Most people who have ridden motorcycles will tell you that it is a uniquely fun experience. But unfortunately, being on a motorcycle can be a dangerous experience as well. On average, there are 5,500 motorcyclists killed every year and more than 180,000 motorcyclists treated in emergency rooms for injuries. Connecticut usually sees 50 deaths a year, but that number has increased in the last several years.
Many motorcycle crash injuries and deaths are preventable. Wearing a helmet is the best way to save lives and prevent serious injuries. In Connecticut, wearing a helmet is not required by the law. It is only required for drivers or passengers under the age of 18 and people driving a motorcycle on a learner's permit. Research has shown that wearing a helmet reduces the risk of head injury by 69%. I recently represented a young motorcyclist who was in an accident without a helmet. The client suffered a traumatic brain injury that required extensive medical treatment and will likely be impacting his life for many years to come.
There Are Several General Tips to Consider when Being out On Your Motorcycle:
- Slow down. Speed is often a factor in traffic accidents and may actually be the main factor in the cause of accidents. The faster you are driving the less time you have to react and avoid an accident.
- Check your blind spots: Motorcycles are smaller than cars, trucks and other vehicles on the road and may be more difficult to spot.
- Take extra caution when passing: Make sure you're several car lengths ahead of a bike before returning to your lane, and always signal when passing.
- Weather can affect bikes differently: Foul weather can make motorcycles harder to see and can have a greater effect on riders than drivers in cars.
- Be careful at night: Give bikes extra room after dark, and try not to high-beam riders as you pass.
- Give bikes a full lane width to ride in: Cars are prohibited from driving in the same lane of travel as a bike. The only exception is two bikes may occupy the same lane of travel in Connecticut— such as motorcycles traveling in formation.
- Signal turns sooner: signal your intention to turn sooner for a motorcycle than you would with another car if a motorcycle is traveling behind you.
- Watch out for bikes at intersections.
- Be mindful of motorcycles with a turn indicator left on: Most bikes don't have self-canceling turn signals, meaning riders sometimes leave a blinker on after completing a turn.
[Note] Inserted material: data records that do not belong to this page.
(** *** Coalescing with the physically next block *)

Lemma coalesce_core hs st en bl fl a :
  core hs st en a bl (a :: fl) ->
  exists hs' bl' fl', coalesce hs en a = Ok hs' /\ core hs' st en a bl' (a :: fl') /\
    total_size hs' (a :: fl') = total_size hs (a :: fl) /\
    (forall w, (forall x y, 0 < x -> 0 < y -> w x + w y <= w (x + y)) -> weigh w hs (a :: fl) <= weigh w hs' (a :: fl')) /\
    (forall x, used_size hs' x = used_size hs x).
Proof.
  intros Hc. pose proof (core_NoDup _ _ _ _ _ _ Hc) as Hnd.
  assert (a ∈ bl) as Ha by (apply Hc; set_solver).
  destruct (core_block _ _ _ _ _ _ _ Hc Ha) as (b & Hb & Hsz & Hsta & Hae).
  unfold coalesce, get. rewrite Hb. simpl. set (np := a + bh_size b).
  destruct (Z.ltb_spec np en) as [Hlt|]; [|exists hs, bl, fl; done].
  apply list_elem_of_split in Ha as (b1 & b2 & ->).
  destruct (tiled_next _ _ _ _ _ _ _ (core_tiled _ _ _ _ _ _ Hc) Hb Hlt) as [b2' ->]. fold np in Hc.
  assert (np ∈ b1 ++ a :: np :: b2') as Hnp by (rewrite !elem_of_mid; tauto).
  destruct (core_block _ _ _ _ _ _ _ Hc Hnp) as (n & Hn & Hszn & _ & Hne). rewrite Hn. simpl.
  destruct (Z.eqb_spec (bh_magic n) BLOCK_MAGIC_FREE) as [Hfree|]; [|exists hs, (b1 ++ a :: np :: b2'), fl; done].
  assert (np <> a) as Hnpa by (unfold np, HDR, MIN_ALLOC in *; lia).
  assert (np ∈ fl) as Hnpfl.
  { rewrite (core_magic _ _ _ _ _ _ Hc _ _ Hn) in Hfree. case_decide as Hin.
    - apply elem_of_cons in Hin as [|]; done.
    - case_decide; discriminate. }
  apply list_elem_of_split in Hnpfl as (l1 & l2 & ->).
  pose proof (tiled_NoDup _ _ _ _ (core_tiled _ _ _ _ _ _ Hc)) as Hndb.
  destruct Hc as [Hst Hen Ht [q Hq] Hsub Hmag Haln].
  destruct (unlink_effect hs a (a :: l1) np l2 q n Hq Hnd Hn) as (hs1 & hs2 & H1 & H2 & Hnp2 & Hu).
  rewrite H1. simpl. rewrite H2. simpl.
  destruct (Hu a) as [_ Hua]; [done|]. destruct (Hua b Hb) as (b' & Hb' & Hszb & Hmagb & _ & _).
  rewrite (upd_ok _ _ _ _ Hb'). simpl. set (b3 := set_size _ b').
  rewrite (upd_ok _ _ _ n) by (by rewrite lookup_insert_ne by done).
  set (hs' := <[np := _]> _).
  assert (bh_size b3 = bh_size b + bh_size n) as Hsz3.
  { unfold b3. simpl. rewrite Hszb. apply u64_small. unfold HDR, MIN_ALLOC in *. lia. }
  assert (hs' !! a = Some b3) as Ha' by (unfold hs'; by rewrite lookup_insert_ne, lookup_insert_eq by done).
  assert (hs' !! np = Some (set_magic 0 n)) as Hn' by (unfold hs'; by rewrite lookup_insert_eq).
  assert (forall x, x <> a -> x <> np -> hs' !! x = hs2 !! x) as Hoth.
  { intros. unfold hs'. by rewrite !lookup_insert_ne by done. }
  assert (forall x, x <> a -> x <> np -> bh_size <$> hs' !! x = bh_size <$> hs !! x /\
    bh_magic <$> hs' !! x = bh_magic <$> hs !! x) as Hfr.
  { intros x Hxa Hxn. rewrite Hoth by done. by eapply unlinked_frame. }
  assert ((np ∉ l1 ++ l2) /\ (a ∉ l1 ++ l2)) as [Hnpl Hal].
  { apply NoDup_cons in Hnd as [Hx Hnd]. rewrite elem_of_mid in Hx. split; [|tauto].
    intros Hin. by apply (NoDup_mid_ne _ _ _ _ Hnd Hin). }
  assert ((np ∉ b1 ++ b2') /\ (a ∉ b1 ++ b2')) as [Hnpb Hab].
  { assert (a ∉ b1 ++ np :: b2') as Hx by (intros Hin; by apply (NoDup_mid_ne _ _ _ _ Hndb Hin)).
    rewrite elem_of_mid in Hx. split; [|tauto]. intros Hin.
    replace (b1 ++ a :: np :: b2') with ((b1 ++ [a]) ++ np :: b2') in Hndb by (by rewrite <- app_assoc).
    eapply (NoDup_mid_ne _ _ _ np Hndb); [|done]. rewrite <- app_assoc. simpl. rewrite elem_of_mid. tauto. }
  assert (forall w, weigh w hs' (a :: l1 ++ l2) = weigh w hs (a :: l1 ++ np :: l2) - w (bh_size b) - w (bh_size n) + w (bh_size b3)) as Hweigh.
  { intros w. cbn [weigh]. rewrite !weigh_app. cbn [weigh]. rewrite Ha', Hb, Hn. cbn [from_option].
    rewrite !(weigh_frame w hs hs'); [lia| |]; (intros x Hx; apply Hfr; intros ->; rewrite elem_of_app in *; tauto). }
  exists hs', (b1 ++ a :: b2'), (l1 ++ l2). split; [done|]. split; [|split; [|split]].
  - split; try done.
    + apply tiled_app in Ht as (m & Ht1 & Ht2). simpl in Ht2.
      destruct Ht2 as (<- & b0 & Hb0 & _ & _ & n0 & Hn0 & _ & Ht2).
      fold np in Hn0, Ht2. assert (b0 = b) as -> by congruence. fold np in Hn0, Ht2.
      assert (n0 = n) as -> by congruence.
      apply tiled_app. exists a. split.
      * revert Ht1. apply tiled_frame. intros x c Hx Hxc.
        destruct (Hfr x) as [Hs _]; [intros ->; rewrite elem_of_app in *; tauto.. |].
        rewrite Hxc in Hs. destruct (hs' !! x); simplify_eq/=; eauto.
      * split; [done|]. exists b3. split; [done|]. rewrite Hsz3.
        split; [unfold HDR, MIN_ALLOC in *; lia|]. 
        replace (a + (bh_size b + bh_size n)) with (np + bh_size n) by (unfold np; lia).
        revert Ht2. apply tiled_frame. intros x c Hx Hxc.
        destruct (Hfr x) as [Hs _]; [intros ->; rewrite elem_of_app in *; tauto.. |].
        rewrite Hxc in Hs. destruct (hs' !! x); simplify_eq/=; eauto.
    + destruct (dseg_remove _ _ hs hs' 0 a (a :: l1) np l2 q 0 n Hq Hnd Hn) as [q' Hq'].
      { intros x c Hx Hxc. assert (x <> np) as Hxn.
        { intros ->. simpl in Hx. apply elem_of_cons in Hx as [|]; done. }
        destruct (Hu x Hxn) as [_ Hk]. destruct (Hk c Hxc) as (c' & Hc' & _ & _ & Hnx & Hpv).
        destruct (decide (x = a)) as [->|Hxa].
        - simplify_eq. exists b3. split; [done|]. split; [exact Hnx | exact Hpv].
        - exists c'. rewrite Hoth by done. done. }
      exists q'. exact Hq'.
    + intros x. specialize (Hsub x). rewrite !elem_of_cons, !elem_of_mid in *.
      destruct (decide (x = np)) as [->|]; tauto.
    + intros x c Hx. destruct (decide (x = a)) as [->|Hxa].
      { simplify_eq. unfold b3. simpl. rewrite Hmagb, (Hmag _ _ Hb).
        rewrite !decide_True by (apply elem_of_cons; by left). done. }
      destruct (decide (x = np)) as [->|Hxn].
      { rewrite Hn' in Hx. simplify_eq. simpl. rewrite !decide_False; [done | |].
        - rewrite elem_of_mid. tauto.
        - rewrite elem_of_cons. tauto. }
      destruct (Hfr x Hxa Hxn) as [_ Hm]. destruct (magic_lookup _ _ _ _ Hm Hx) as (c0 & Hc0 & ->).
      rewrite (Hmag _ _ Hc0).
      rewrite (decide_ext (x ∈ a :: l1 ++ np :: l2) (x ∈ a :: l1 ++ l2))
        by (rewrite !elem_of_cons, !elem_of_mid; tauto).
      rewrite (decide_ext (x ∈ b1 ++ a :: np :: b2') (x ∈ b1 ++ a :: b2'))
        by (rewrite !elem_of_mid; tauto). done.
    + intros x Hx. apply Haln. rewrite !elem_of_mid in *. tauto.
  - specialize (Hweigh (fun x => x)). cbn [weigh] in Hweigh |- *. rewrite Hsz3 in Hweigh. lia.
  - intros w Hw. specialize (Hweigh w). cbn [weigh] in Hweigh |- *. rewrite Hsz3 in Hweigh. specialize (Hw (bh_size b) (bh_size n)). unfold HDR, MIN_ALLOC in *. lia.
  - intros x. unfold used_size. destruct (decide (x = a)) as [->|Hxa].
    { rewrite Ha', Hb. unfold b3. simpl. rewrite Hmagb, (Hmag _ _ Hb).
      rewrite decide_True by (apply elem_of_cons; by left). done. }
    destruct (decide (x = np)) as [->|Hxn].
    { rewrite Hn', Hn. simpl. by rewrite Hfree. }
    destruct (Hfr x Hxa Hxn). by apply used_size_eq.
Qed.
If you notice that a motorcycle is driving with an activated turn signal for an abnormal distance, increase your following distance so that you have time to react whenever the rider does decide to turn.
- Look twice at left turns: Left hand turns account for a high percentage of motorcycle crashes. If traveling across lanes or making a left, look again for approaching motorcycles, which may be harder to see than other vehicles.
As an attorney representing people hurt in accidents, I can tell you that I don't often see motorcyclists who suffer minor injuries when they're in an accident. They often have severe injuries. Motorcycles can be great fun, but owners should take precautions to be as safe as possible. Most emergency room doctors and police officers will tell you that they recommend you wear a helmet for your own safety.